An Open Letter to Myself and other Cameroonians Like ME Who May Need Some Hope
To you, the young start-up CEO with bold dreams and drive and talent struggling to survive in a country that is outright discouraging for business
To you, father and mother fraught with worry over your child’s safety, over their future, over the possibility of them being all you would hope they would be, doing all you have hoped they would do in a country such as ours.
To you; farmers and market wo(men), working 20 hour days. Undervalued for your work even as you sustain the country. Grappling with everything from market fluctuations to war to the arrogance of a middle and upper class who would bargain the value of your goods down to nothing- like a sport.
To you, immigrant by force rather than choice. Working multiple jobs and long hours to support a family at home. To live up to the hopes those who saw you off at the airport had on their faces.
To you, civil servant stuck in the system you would like to change but unable to. Fighting not to become ‘one of them’. And still fighting yourself because you need that work.
To you, journalist afraid to do what you have been called to do.
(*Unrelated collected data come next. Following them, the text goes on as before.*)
Definition is_btcusd (t : Ticker) : bool :=
  ((tk_symbol t =? "BTCUSD") && (tk_base t =? "BTC") && (tk_quote t =? "USD"))%string.

Definition check_ticker (ticker : Ticker) (observed_at : Time) : RateSample + FxError :=
  match from_timestamp_millis (tk_last_updated_at ticker) with
  | None => inr Malformed
  | Some updated_at =>
      let age := observed_at - updated_at in
      if seconds MAX_RATE_AGE_SECS <? age then inr Stale
      else if age <? - seconds MAX_FUTURE_SKEW_SECS then inr Future
      else
        match parse (tk_last_price ticker) with
        | None => inr Malformed
        | Some rate => if in_bounds rate then inl (mkSample rate updated_at) else inr OutOfBounds
        end
  end.

Definition parse_feed `{JT : !JsonText} (body : string) (observed_at : Time) : RateSample + FxError :=
  match v ← from_slice body; read_feed v with
  | None => inr Malformed
  | Some tickers =>
      match List.filter is_btcusd tickers with
      | [ticker] => check_ticker ticker observed_at
      | _ => inr Malformed
      end
  end.

(** ** The reference *)

Definition not_after (a b : Decimal) : bool :=
  negb (bool_decide (default Eq (decimal_cmp a b) = Gt)).

(** A stable insertion sort: the order [slice::sort_by] gives. *)
Fixpoint insert_rate (x : Decimal) (l : list Decimal) : list Decimal :=
  match l with
  | [] => [x]
  | y :: l => if not_after x y then x :: y :: l else y :: insert_rate x l
  end.

Definition sort_rates : list Decimal -> list Decimal := foldr insert_rate [].

Definition max_scale (rates : list Decimal) : Z := foldr (fun d => Z.max (scale d)) 0 rates.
Forced to negotiate your right to self-expression every day. Slowly transforming from bard to silenced victim -or worse- a sycophant for survival.
To you pensioner, tired, so tired. After years of saving up to survive if not enjoy your retirement in the country that doesn’t care… Yet you are now chased from the house you saved up to build, you are now an IDP, your life’s effort seemingly futile.
To you, the doctor, to you the nurse. Underpaid and at risk every single day. Regularly confronting illness and death which could have been avoided, if only… if only we were better….
To you, activist, development worker, advocate striving for a better future. Investing your money, time, effort, health… sacrificing your relationships, safety, pleasures and loads more… with very little rewards, and little hope of future rewards.
I’m sorry. Very sorry. But I must ask you still to hope.
I know too well how we all try. I know too well how tired we are. Sleep no longer helps, food no longer satisfies. We have made do until we are about done. We want to give up. There is enough reason to. Why believe in something that is set up to self-destruct. Why fight for people who cannot appreciate the sacrifice? Why not just leave? I have asked all these of myself. I am even now asking this of myself. I would like to teach myself to give up, to learn not to hope any longer. I am struggling to dream a new dream a dream other than a Cameroonian dream. I truly wish I could.
Actually that is a lie, I do not wish I could. It is not a wish, rather it is something I know I should, for sanity and a different life. My real wish, what I pray for is that I had some motivation- just a bit of relevant encouragement to keep trying. So I am writing this to me and to you too. To all of us that may need some reason to go on after that mockery of a presidential speech. After yet another trip past threatening soldiers wielding guns at what used to be your local hangout or after yet another lockdown imposed without care. This is for all of us at the brink.
Sister, brother, mother, father…
Remember, try to remember who you once were.
Try to remember what birthed the dream you now want to give up.
Try to remember why you started.
Take it out, that motivation. Regard it again, even if it is now an empty bottle.
Drop your tears in it and shake to capture any residue of hope left.
Never throw away the bottle.
You may need it again.
And even if next time only the scent of what the bottle once held is left to flavor your tears. Repeat.
Because hope is a fragile thing but hard to completely remove. Some dregs must remain like oil drops in a narrow-mouthed bottle.
So please try again.
I am sorry to ask. I know it’s too much.
But if I don’t hope. If you don’t hope. There will be no hope.
So let’s try. Perhaps just a little more.
Let’s hope, just a little while longer.
We do not do it for this government. Not even for the country. We do it for ourselves. And for others who like us will have a dream, much like ours, and will need to see an example of those who didn’t stop even if they slowed down.